__WORK ITEM__
Restate the entries below verbatim.

__EXCERPTED RECORDS__

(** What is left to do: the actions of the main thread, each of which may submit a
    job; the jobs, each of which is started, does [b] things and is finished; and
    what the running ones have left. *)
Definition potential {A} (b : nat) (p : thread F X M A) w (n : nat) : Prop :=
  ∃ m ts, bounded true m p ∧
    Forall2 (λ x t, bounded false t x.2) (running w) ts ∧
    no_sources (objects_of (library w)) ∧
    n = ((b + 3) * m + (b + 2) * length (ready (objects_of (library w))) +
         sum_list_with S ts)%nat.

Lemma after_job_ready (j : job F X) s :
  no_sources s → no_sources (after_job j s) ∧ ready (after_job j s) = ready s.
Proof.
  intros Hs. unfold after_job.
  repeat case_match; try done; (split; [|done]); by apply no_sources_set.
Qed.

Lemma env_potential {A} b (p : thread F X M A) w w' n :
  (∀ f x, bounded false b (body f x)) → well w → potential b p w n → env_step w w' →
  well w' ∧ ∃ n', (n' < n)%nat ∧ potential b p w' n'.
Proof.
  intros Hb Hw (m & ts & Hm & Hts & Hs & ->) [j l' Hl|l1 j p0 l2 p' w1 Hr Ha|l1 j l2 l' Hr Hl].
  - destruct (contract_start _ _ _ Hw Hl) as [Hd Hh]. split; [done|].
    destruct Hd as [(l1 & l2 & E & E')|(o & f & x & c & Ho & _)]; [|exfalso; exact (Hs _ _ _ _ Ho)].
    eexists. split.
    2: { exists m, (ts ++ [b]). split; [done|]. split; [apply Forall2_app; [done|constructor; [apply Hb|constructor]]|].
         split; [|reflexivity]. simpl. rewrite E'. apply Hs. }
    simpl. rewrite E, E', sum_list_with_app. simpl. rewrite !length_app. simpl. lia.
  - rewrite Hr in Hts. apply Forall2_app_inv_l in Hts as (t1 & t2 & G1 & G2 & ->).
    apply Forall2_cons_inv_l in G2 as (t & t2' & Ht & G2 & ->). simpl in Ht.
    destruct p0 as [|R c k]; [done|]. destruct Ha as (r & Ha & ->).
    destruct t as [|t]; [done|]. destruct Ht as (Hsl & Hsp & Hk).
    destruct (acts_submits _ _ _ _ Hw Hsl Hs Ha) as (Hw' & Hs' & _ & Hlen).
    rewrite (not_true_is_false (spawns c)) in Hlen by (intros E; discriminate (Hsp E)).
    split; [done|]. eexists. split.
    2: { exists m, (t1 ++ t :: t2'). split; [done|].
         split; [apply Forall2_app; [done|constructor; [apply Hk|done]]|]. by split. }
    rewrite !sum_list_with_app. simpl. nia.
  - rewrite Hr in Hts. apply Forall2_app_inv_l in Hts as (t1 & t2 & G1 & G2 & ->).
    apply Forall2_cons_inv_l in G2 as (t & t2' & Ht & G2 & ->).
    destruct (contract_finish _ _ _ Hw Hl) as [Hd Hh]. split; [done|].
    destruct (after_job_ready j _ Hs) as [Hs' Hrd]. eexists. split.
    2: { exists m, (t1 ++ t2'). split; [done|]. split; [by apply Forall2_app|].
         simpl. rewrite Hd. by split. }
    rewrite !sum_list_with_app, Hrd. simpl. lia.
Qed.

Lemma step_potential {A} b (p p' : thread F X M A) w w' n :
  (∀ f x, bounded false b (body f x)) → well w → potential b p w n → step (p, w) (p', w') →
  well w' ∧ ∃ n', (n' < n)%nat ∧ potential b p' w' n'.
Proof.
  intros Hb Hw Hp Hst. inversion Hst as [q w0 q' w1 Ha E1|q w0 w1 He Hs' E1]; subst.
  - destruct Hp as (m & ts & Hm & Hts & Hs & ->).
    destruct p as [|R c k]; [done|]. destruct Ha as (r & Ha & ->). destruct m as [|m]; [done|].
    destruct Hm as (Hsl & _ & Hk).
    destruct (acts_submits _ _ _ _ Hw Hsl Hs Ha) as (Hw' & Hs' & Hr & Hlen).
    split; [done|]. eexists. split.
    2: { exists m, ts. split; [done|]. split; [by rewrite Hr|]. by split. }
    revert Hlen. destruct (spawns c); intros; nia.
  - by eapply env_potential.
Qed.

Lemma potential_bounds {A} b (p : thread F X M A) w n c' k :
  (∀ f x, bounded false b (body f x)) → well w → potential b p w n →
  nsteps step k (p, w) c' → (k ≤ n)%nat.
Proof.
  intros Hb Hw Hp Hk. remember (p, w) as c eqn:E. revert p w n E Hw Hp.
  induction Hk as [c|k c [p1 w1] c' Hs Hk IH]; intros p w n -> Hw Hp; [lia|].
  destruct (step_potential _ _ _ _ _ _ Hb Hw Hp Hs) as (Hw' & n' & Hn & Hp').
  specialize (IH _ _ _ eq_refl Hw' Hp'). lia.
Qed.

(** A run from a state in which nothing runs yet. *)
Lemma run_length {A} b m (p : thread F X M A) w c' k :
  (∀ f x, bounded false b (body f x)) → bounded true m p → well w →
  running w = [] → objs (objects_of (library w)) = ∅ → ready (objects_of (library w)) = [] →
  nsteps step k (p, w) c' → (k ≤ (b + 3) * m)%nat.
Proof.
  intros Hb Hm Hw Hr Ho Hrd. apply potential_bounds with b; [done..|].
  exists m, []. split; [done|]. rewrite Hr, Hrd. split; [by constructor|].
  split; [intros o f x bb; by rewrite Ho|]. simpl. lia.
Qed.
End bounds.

__ANSWER TO THIS PROBLEM__
(** What is left to do: the actions of the main thread, each of which may submit a
    job; the jobs, each of which is started, does [b] things and is finished; and
    what the running ones have left. *)
Definition potential {A} (b : nat) (p : thread F X M A) w (n : nat) : Prop :=
  ∃ m ts, bounded true m p ∧
    Forall2 (λ x t, bounded false t x.2) (running w) ts ∧
    no_sources (objects_of (library w)) ∧
    n = ((b + 3) * m + (b + 2) * length (ready (objects_of (library w))) +
         sum_list_with S ts)%nat.

Lemma after_job_ready (j : job F X) s :
  no_sources s → no_sources (after_job j s) ∧ ready (after_job j s) = ready s.
Proof.
  intros Hs. unfold after_job.
  repeat case_match; try done; (split; [|done]); by apply no_sources_set.
Qed.

Lemma env_potential {A} b (p : thread F X M A) w w' n :
  (∀ f x, bounded false b (body f x)) → well w → potential b p w n → env_step w w' →
  well w' ∧ ∃ n', (n' < n)%nat ∧ potential b p w' n'.
Proof.
  intros Hb Hw (m & ts & Hm & Hts & Hs & ->) [j l' Hl|l1 j p0 l2 p' w1 Hr Ha|l1 j l2 l' Hr Hl].
  - destruct (contract_start _ _ _ Hw Hl) as [Hd Hh]. split; [done|].
    destruct Hd as [(l1 & l2 & E & E')|(o & f & x & c & Ho & _)]; [|exfalso; exact (Hs _ _ _ _ Ho)].
    eexists. split.
    2: { exists m, (ts ++ [b]). split; [done|]. split; [apply Forall2_app; [done|constructor; [apply Hb|constructor]]|].
         split; [|reflexivity]. simpl. rewrite E'. apply Hs. }
    simpl. rewrite E, E', sum_list_with_app. simpl. rewrite !length_app. simpl. lia.
  - rewrite Hr in Hts. apply Forall2_app_inv_l in Hts as (t1 & t2 & G1 & G2 & ->).
    apply Forall2_cons_inv_l in G2 as (t & t2' & Ht & G2 & ->). simpl in Ht.
    destruct p0 as [|R c k]; [done|]. destruct Ha as (r & Ha & ->).
    destruct t as [|t]; [done|]. destruct Ht as (Hsl & Hsp & Hk).
    destruct (acts_submits _ _ _ _ Hw Hsl Hs Ha) as (Hw' & Hs' & _ & Hlen).
    rewrite (not_true_is_false (spawns c)) in Hlen by (intros E; discriminate (Hsp E)).
    split; [done|]. eexists. split.
    2: { exists m, (t1 ++ t :: t2'). split; [done|].
         split; [apply Forall2_app; [done|constructor; [apply Hk|done]]|]. by split. }
    rewrite !sum_list_with_app. simpl. nia.
  - rewrite Hr in Hts. apply Forall2_app_inv_l in Hts as (t1 & t2 & G1 & G2 & ->).
    apply Forall2_cons_inv_l in G2 as (t & t2' & Ht & G2 & ->).
    destruct (contract_finish _ _ _ Hw Hl) as [Hd Hh]. split; [done|].
    destruct (after_job_ready j _ Hs) as [Hs' Hrd]. eexists. split.
    2: { exists m, (t1 ++ t2'). split; [done|]. split; [by apply Forall2_app|].
         simpl. rewrite Hd. by split. }
    rewrite !sum_list_with_app, Hrd. simpl. lia.
Qed.

Lemma step_potential {A} b (p p' : thread F X M A) w w' n :
  (∀ f x, bounded false b (body f x)) → well w → potential b p w n → step (p, w) (p', w') →
  well w' ∧ ∃ n', (n' < n)%nat ∧ potential b p' w' n'.
Proof.
  intros Hb Hw Hp Hst. inversion Hst as [q w0 q' w1 Ha E1|q w0 w1 He Hs' E1]; subst.
  - destruct Hp as (m & ts & Hm & Hts & Hs & ->).
    destruct p as [|R c k]; [done|]. destruct Ha as (r & Ha & ->). destruct m as [|m]; [done|].
    destruct Hm as (Hsl & _ & Hk).
    destruct (acts_submits _ _ _ _ Hw Hsl Hs Ha) as (Hw' & Hs' & Hr & Hlen).
    split; [done|]. eexists. split.
    2: { exists m, ts. split; [done|]. split; [by rewrite Hr|]. by split. }
    revert Hlen. destruct (spawns c); intros; nia.
  - by eapply env_potential.
Qed.

Lemma potential_bounds {A} b (p : thread F X M A) w n c' k :
  (∀ f x, bounded false b (body f x)) → well w → potential b p w n →
  nsteps step k (p, w) c' → (k ≤ n)%nat.
Proof.
  intros Hb Hw Hp Hk. remember (p, w) as c eqn:E. revert p w n E Hw Hp.
  induction Hk as [c|k c [p1 w1] c' Hs Hk IH]; intros p w n -> Hw Hp; [lia|].
  destruct (step_potential _ _ _ _ _ _ Hb Hw Hp Hs) as (Hw' & n' & Hn & Hp').
  specialize (IH _ _ _ eq_refl Hw' Hp'). lia.
Qed.

(** A run from a state in which nothing runs yet. *)
Lemma run_length {A} b m (p : thread F X M A) w c' k :
  (∀ f x, bounded false b (body f x)) → bounded true m p → well w →
  running w = [] → objs (objects_of (library w)) = ∅ → ready (objects_of (library w)) = [] →
  nsteps step k (p, w) c' → (k ≤ (b + 3) * m)%nat.
Proof.
  intros Hb Hm Hw Hr Ho Hrd. apply potential_bounds with b; [done..|].
  exists m, []. split; [done|]. rewrite Hr, Hrd. split; [by constructor|].
  split; [intros o f x bb; by rewrite Ho|]. simpl. lia.
Qed.
End bounds.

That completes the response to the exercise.